The firefighters shrug into their weighted coats with familiarity and demonstrate holding a hose blasting a full-force geyser of water as though it were easy.
They crawl in full gear through a simulated smoke-filled room as though it were not scary.
They walk back to the fire station just in time for the next call to drop. Alpha 1 heads to the nearest ambulance.
7:47 p.m. An aging woman — blind, frail — has fallen and needs to be transported to the hospital. Suszek, bending from his six-foot-something height, carefully scoops the woman up in his arms, carrying her gently to the waiting cot.
Firefighter strength is not only for hoses and pickaxes.
In the ambulance, while Suszek tends to the patient, Hibner calls home.
“Can I say good night to my little baby bear? Goodnight, little bear. I love you. Be a good girl for Mumma.”
A sweet, pixie voice answers back from the phone: “Goodnight, Daddy. See you tomorrow.”
Suszek pokes his head forward to ask for a clipboard.
“Anything else you want? The kitchen sink? A chicken dinner?” Hibner razzes his partner before putting the vehicle into gear and pulling out into the night.
9:22 p.m. Hockey muted on the TV; the rooms are quiet. Most everyone is tucked into their curtained-off sleeping spaces in the bunk room. It’s important to rest, when possible. The night may be a busy one.
9:57 p.m. Sleep slides away as the scratchy voice squawks. Alpha 1 strides silently out of the bunk room, coats and hats already in place, and disappears down the stairs.

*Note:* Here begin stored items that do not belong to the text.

(* ===== verification/Rgmii.v ===== *)
(** * Packet framing of the Spartan-6 RGMII PHY ([gateware/s6rgmii.py])

    The vendor core [rgmii_if] delivers a data-valid flag and a byte per
    receive clock; the PHY registers them and derives the end-of-packet flag.
    The transmit side registers the sink's byte and accepts one every cycle. *)
From S2P Require Import Prelude Hdl.

Record RxIn := { rx_dv : bool; rxd : Z }.

Record LiteEthPHYRGMII := { rx_dv_d : bool; source_valid : bool; source_data : Z }.

Definition reset : LiteEthPHYRGMII := {| rx_dv_d := false; source_valid := false; source_data := 0 |}.

Definition rx_next (x : RxIn) (s : LiteEthPHYRGMII) : LiteEthPHYRGMII :=
  {| rx_dv_d := rx_dv x; source_valid := rx_dv x; source_data := wrap 8 (rxd x) |}.

Definition source_last (x : RxIn) (s : LiteEthPHYRGMII) : bool := negb (rx_dv x) && rx_dv_d s.

(** The transmit registers; [sink.ready] is always set. *)
Record TxIn := { sink_valid : bool; sink_data : Z }.
Record Tx := { tx_valid : bool; tx_data : Z }.
Definition tx_next (x : TxIn) (s : Tx) : Tx := {| tx_valid := sink_valid x; tx_data := wrap 8 (sink_data x) |}.
Definition sink_ready : bool := true.

(** [LiteEthPHYRGMIICRG]: the pin is the complement of the register. *)
Definition rst_n (reset_storage : bool) : bool := negb reset_storage.

(** What the MAC receives in a cycle: a byte and whether it ends the packet. *)
Definition received (x : RxIn) (s : LiteEthPHYRGMII) : option (Z * bool) :=
  if source_valid s then Some (source_data s, source_last x s) else None.

(** The stream a sequence of line cycles should give: each valid byte, ending
    a packet when the next cycle is not valid. *)
Fixpoint frames (l : list RxIn) : list (Z * bool) :=
  match l with
  | x :: ((y :: _) as l') => if rx_dv x then (wrap 8 (rxd x), negb (rx_dv y)) :: frames l' else frames l'
  | _ => []
  end.

Lemma frames_snoc l x y :
  frames (l ++ [x; y]) = frames (l ++ [x]) ++ (if rx_dv x then [(wrap 8 (rxd x), negb (rx_dv y))] else []).
Proof.
  induction l as [|a l IH]; [by cbn; destruct (rx_dv x)|].
  destruct l as [|b l]; cbn in *.
  - destruct (rx_dv a), (rx_dv x); done.
  - rewrite IH. by destruct (rx_dv a).
Qed.

(** Every byte received with data valid reaches the MAC exactly once
    and in order, and is flagged as the last of its packet exactly when the
    line is not valid in the following cycle. *)
Theorem rgmii_frames inp t :
  events rx_next received reset inp (S t) = frames (inp <$> seq 0 (S t)).
Proof.
  induction t as [|t IH]; [done|]. rewrite events_S, IH.
  replace (seq 0 (S (S t))) with (seq 0 t ++ [t; S t]).
  2: { rewrite !seq_S, <- app_assoc. done. }
  rewrite seq_S, !fmap_app. cbn [fmap list_fmap]. rewrite frames_snoc. f_equal.
  rewrite state_at_S. unfold received, source_last. cbn. rewrite andb_true_r || idtac.
  by destruct (rx_dv (inp t)); cbn; rewrite ?andb_true_r.
Qed.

A minute later, the ambulance pulls onto the quiet city street.
10:20 p.m. Suszek flicks his head back toward the receding ER entrance, where an elderly woman has just been dropped off.
“That is about 70 percent of our job,” he says. “It’s not glamorous. But it’s someone’s mom.”
Later, in front of computers and reports, the talk turns to memorable incidents in the paramedics’ pasts.
There are different kinds of memorable, Suszek says: sad memorable, gross memorable, funny memorable.
They have seen all kinds, between the two of them. They’ve delivered babies, poked at bones, shocked stopped hearts back to life, seen horrors and saved lives. They tell their tales calmly, as though it’s all just part of the job.
11:04 p.m. A call drops. Reports will have to be finished later.